He reached out and caught her wrist.
"I hide nothing," he said, glaring, and rose to his feet. He towered over her. "I know who you are. You are Gloriae. You are the daughter of the usurper, and you are no rightful ruler of Osanna. The old dynasty and monks will return, Gloriae the Gilded, and—"
Gloriae pulled back from him and swung her sword.
He was fast. He had expected this. Eyes still cold, he leaped back, drew his blade, and parried.
Gloriae kicked the chair at him. It hit his chest, tangled against his sword, and Gloriae swung her blade. The steel cut Taras's shoulder. He grunted, fell back, and Gloriae lunged with a snarl. Before he could recover, she shoved her blade into his chest, driving it through him and into the wall behind.
She stepped back, watched him die, then pulled Per Ignem free. Taras slumped to the floor, and Gloriae placed her helmet back on.
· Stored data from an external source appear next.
Lemma fold_min_spec l d : let m := fold_left Nat.min l d in
  m ∈ d :: l /\ forall x, x ∈ d :: l -> (m <= x)%nat.
Proof.
  revert d. induction l as [|y l IH]; intros d; cbn.
  - split; [now left |]. intros x [->|[]%elem_of_nil]%elem_of_cons. easy.
  - destruct (IH (Nat.min d y)) as [I L]. split.
    + apply elem_of_cons in I as [->|I]; [|now do 2 right].
      destruct (Nat.min_dec d y) as [->| ->]; [now left | right; now left].
    + pose proof (L (Nat.min d y) ltac:(now left)). intros x [->|[->|X]%elem_of_cons]%elem_of_cons; [lia.. |].
      apply L. now right.
Qed.

Lemma group_depth ws w : w ∈ ws ->
  let r := group_row ws (w_ancestor w, w_descendant w) in
  (exists w', w' ∈ ws /\ same_pair (w_ancestor w, w_descendant w) w' = true /\ w_depth w' = sc_depth r) /\
  (forall w', w' ∈ ws -> same_pair (w_ancestor w, w_descendant w) w' = true -> (sc_depth r <= w_depth w')%nat).
Proof.
  intros I. cbn. set (p := (_, _)).
  assert (M : w_depth w ∈ (w_depth <$> List.filter (same_pair p) ws)).
  { apply list_elem_of_fmap_2, elem_filter. split; [easy | now apply same_pair_spec]. }
  destruct (w_depth <$> List.filter (same_pair p) ws) as [|d ds] eqn:E; [now apply elem_of_nil in M |].
  destruct (fold_min_spec ds d) as [F L]. rewrite <- E in F, L. split.
  - apply list_elem_of_fmap in F as (w' & F & [I' S]%elem_filter). eauto.
  - intros w' I' S. apply L, list_elem_of_fmap_2, elem_filter. auto.
Qed.

Lemma run_rebuildClosure s : exists ws, walk (skill_edges s) = Some ws /\
  run rebuildClosure s = (inr tt, s <| skill_closure := closure_of ws |>).
Proof.
  destruct (walk_total (skill_edges s)) as (ws & E & _). exists ws. split; [easy |].
  unfold rebuildClosure. rewrite run_act. now rewrite E.
Qed.

(** The pairs of the closure are those joined by a chain. *)
Lemma closure_pairs edges ws a d : acyclic edges -> walk edges = Some ws ->
  (exists r, r ∈ closure_of ws /\ sc_ancestor r = a /\ sc_descendant r = d) <-> (exists ts p, chain edges a d ts p).
Proof.
  intros A E. split.
  - intros (r & (w & I & ->)%closure_row & <- & <-).
    destruct (walk_chains _ ws (w_ancestor w) (w_descendant w) (w_types w) A E) as [C _].
    destruct (walk_total edges) as (ws' & E' & W). rewrite E in E'. injection E' as <-.
    destruct C as [p C]; [|now exists (w_types w), p]. exists w. destruct (W w I) as (_ & D & _). auto.
  - intros (ts & p & C). destruct (proj2 (walk_chains _ ws a d ts A E)) as (w & I & <- & <- & _); [eauto |].
    eexists. split; [apply closure_row; eauto | easy].
Qed.

(** C26: Rebuilding the closure of an acyclic skill graph always succeeds, and the
    closure then holds exactly the pairs joined by a chain of REQUIRES and
    BUILDS_ON edges, each once, at the length of the shortest chain. *)
Theorem closure_correct s :
  acyclic (skill_edges s) ->
  exists s', run rebuildClosure s = (inr tt, s') /\ skill_edges s' = skill_edges s /\
    (forall a d, (exists r, r ∈ skill_closure s' /\ sc_ancestor r = a /\ sc_descendant r = d) <->
                 (exists ts p, chain (skill_edges s) a d ts p)) /\
    NoDup ((fun r => (sc_ancestor r, sc_descendant r)) <$> skill_closure s') /\
    (forall r, r ∈ skill_closure s' ->
       (exists ts p, chain (skill_edges s) (sc_ancestor r) (sc_descendant r) ts p /\ length ts = sc_depth r) /\
       (forall ts p, chain (skill_edges s) (sc_ancestor r) (sc_descendant r) ts p -> (sc_depth r <= length ts)%nat)).
Proof.
  intros A. destruct (run_rebuildClosure s) as (ws & E & ->). eexists. split; [reflexivity |].
  cbn [skill_closure skill_edges set_field]. split_and!; [easy | | |].
  - intros a d. now apply closure_pairs.
  - unfold closure_of. rewrite <- list_fmap_compose. cbn.
    rewrite (list_fmap_ext _ id); [rewrite list_fmap_id; apply NoDup_remove_dups | now intros _ [] _].
  - intros r (w & I & ->)%closure_row. destruct (group_depth ws w I) as [(w' & I' & S & D) M].
    destruct (walk_total (skill_edges s)) as (ws' & E' & W). rewrite E in E'. injection E' as <-. split.
    + apply same_pair_spec in S. injection S as S1 S2. destruct (W w' I') as (C & L & _).
      exists (w_types w'), (w_path w'). split; [cbn [sc_ancestor sc_descendant group_row fst snd]; now rewrite <- S1, <- S2 | now rewrite <- L].
    + intros ts p C. cbn [sc_ancestor sc_descendant group_row fst snd] in C.
      destruct (proj2 (walk_chains _ ws _ _ ts A E) (ex_intro _ p C)) as (w2 & I2 & E1 & E2 & _ & <-).
      apply M; [easy |]. apply same_pair_spec. now rewrite E1, E2.
Qed.

(** The ancestors the eligibility gate checks for a skill are those joined to
    it by a chain that contains at least one REQUIRES edge, wherever on the chain
    it is (acyclic graph, closure just rebuilt). *)
Theorem requires_ancestors_correct s d :
  acyclic (skill_edges s) ->
  exists l, run (rebuildClosure ;; getRequiresAncestors d) s = (inr l, snd (run rebuildClosure s)) /\
    (forall a, a ∈ l <-> exists ts p, chain (skill_edges s) a d ts p /\ REQUIRES ∈ ts).
Proof.
  intros A. destruct (run_rebuildClosure s) as (ws & E & R). unfold getRequiresAncestors.
  autorewrite with run. rewrite R. eexists. split; [autorewrite with run; reflexivity |].
  cbn [skill_closure set_field]. intros a. unfold requires_ancestors. rewrite list_elem_of_fmap.
  setoid_rewrite elem_filter. setoid_rewrite andb_true_iff. setoid_rewrite includes_spec.
  setoid_rewrite Nat.eqb_eq. split.
  - intros (r & -> & (w & I & ->)%closure_row & D & T).
    apply group_types in T as (w' & I' & [= Ea Ed] & T).
    destruct (walk_total (skill_edges s)) as (ws' & E' & W). rewrite E in E'. injection E' as <-.
    destruct (W w' I') as [C _]. cbn in D. subst d. exists (w_types w'), (w_path w'). cbn.
    rewrite <- Ea, <- Ed. exact (conj C T).
  - intros (ts & p & C & T).
    destruct (proj2 (walk_chains _ ws a d ts A E) (ex_intro _ p C)) as (w & I & <- & <- & <- & _).
    exists (group_row ws (w_ancestor w, w_descendant w)). split_and!; [easy | apply closure_row; eauto | easy |].
    apply group_types. eauto.
Qed.

(** A graph whose edges go up in some ranking is acyclic. *)
Lemma ranked_acyclic (rank : Id -> nat) edges :
  (forall e, e ∈ edges -> (rank (se_from e) < rank (se_to e))%nat) -> acyclic edges.
Proof.
  intros R a ts p C. assert (G : forall a b, chain edges a b ts p -> (rank a < rank b)%nat); [|now apply G in C; lia].
  clear C. intros x y C. induction C as [e I|x y ts p e C IH I P F]; [now apply R |].
  pose proof (R e I). subst. lia.
Qed.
"Would anyone else like to cause trouble?" she asked, aware that she was smiling wildly, that her chest rose and fell, that her blood roared. When nobody spoke, she nodded. "I didn't think so." She looked at her men. "Torch the place; it stinks of old piss."
She walked out of the inn, snarling, as her men tossed logs from the hearth onto the floor. When she smelled smoke, she laughed and mounted her griffin.
"Kyrie Eleison was never here," she called to her men; they too were mounting their griffins. "And if he ever does come this way, well... there will be no place left to hide."
She dug her spurs into her griffin, and once more she flew, the wind in her eyes and the sky in her lungs.
KYRIE ELEISON
When the gruff woodsman walked off, Kyrie waited several moments, then followed.
What kind of name is Rex Tremendae? he wondered as he sneaked from tree to tree. That's a fake name if I've ever heard one. This is him. Benedictus. It must be. Kyrie's heart thrashed and his fingers trembled.
The man was easy to follow. He tramped through the forest with steps as gruff, hard, and angry as his face. His heavy boots snapped fallen branches, kicked acorns and stones, and raised dirt. Aren't hunters meant to be stealthy? Kyrie thought as he followed, branches snagging him and sap smearing him. This man moved as if he owned the forest, as if nothing could harm him.
After a while, when Kyrie was out of breath and dizzy, Rex's voice came from the forest ahead.
"I know you're following me, kid. Go home."
Kyrie could not see the man—the forest was too thick—but his voice sounded about a hundred yards ahead.
"I'm not leaving," he called back. This time he did not speak High Speech, the language of Osanna, but spoke in the older Dragontongue, the language of Requiem. Dragontongue felt odd in his mouth—he hadn't spoken it since childhood—but he knew this man would understand. "I'm sticking with you, so you better get used to the idea. You and I will fly against Dies Irae, reclaim the Griffin Heart, tame the griffins, and rebuild Requiem."
Rex kept walking, and it sounded like he was moving faster, his stomping boots angrier. Kyrie could barely keep up. After weeks of journeying with little food, he was weak. But he bit his lip and kept following. This Rex couldn't just be a simple hunter. The scars. The scowl. The black hair and eyes. It had to be Benedictus.
"Because if it isn't," Kyrie muttered, pushing his way between branches and bushes, "the world is crueler than I can believe."
Kyrie walked for hours, covering at least two leagues. His feet ached. Just when he thought he could walk no further, he spotted a hut between two oaks. Rex's boots left prints in the soft earth, leading to the hut. The door was closed; Rex had to be inside.
The shack was built of crooked, mossy wood bristly with splinters and bent nails. Vines crawled its walls like green snakes. Turnips, peppers, and peas grew nearby in a weedy garden. A smokehouse stood beside the embers of a cooking fire. Kyrie frowned. The place is a junkyard. Was this truly the home of Benedictus, the great king? Doubt punched Kyrie's belly, as cold as Gloriae's eyes. Maybe Rex was but a woodsman. Maybe Benedictus the Black, the Vir Requis king who'd bitten off Dies Irae's arm, truly was dead.
No. No! He's alive. He is here.
Kyrie pounded on the hut's door.
"Go away, kid," came a growl from inside.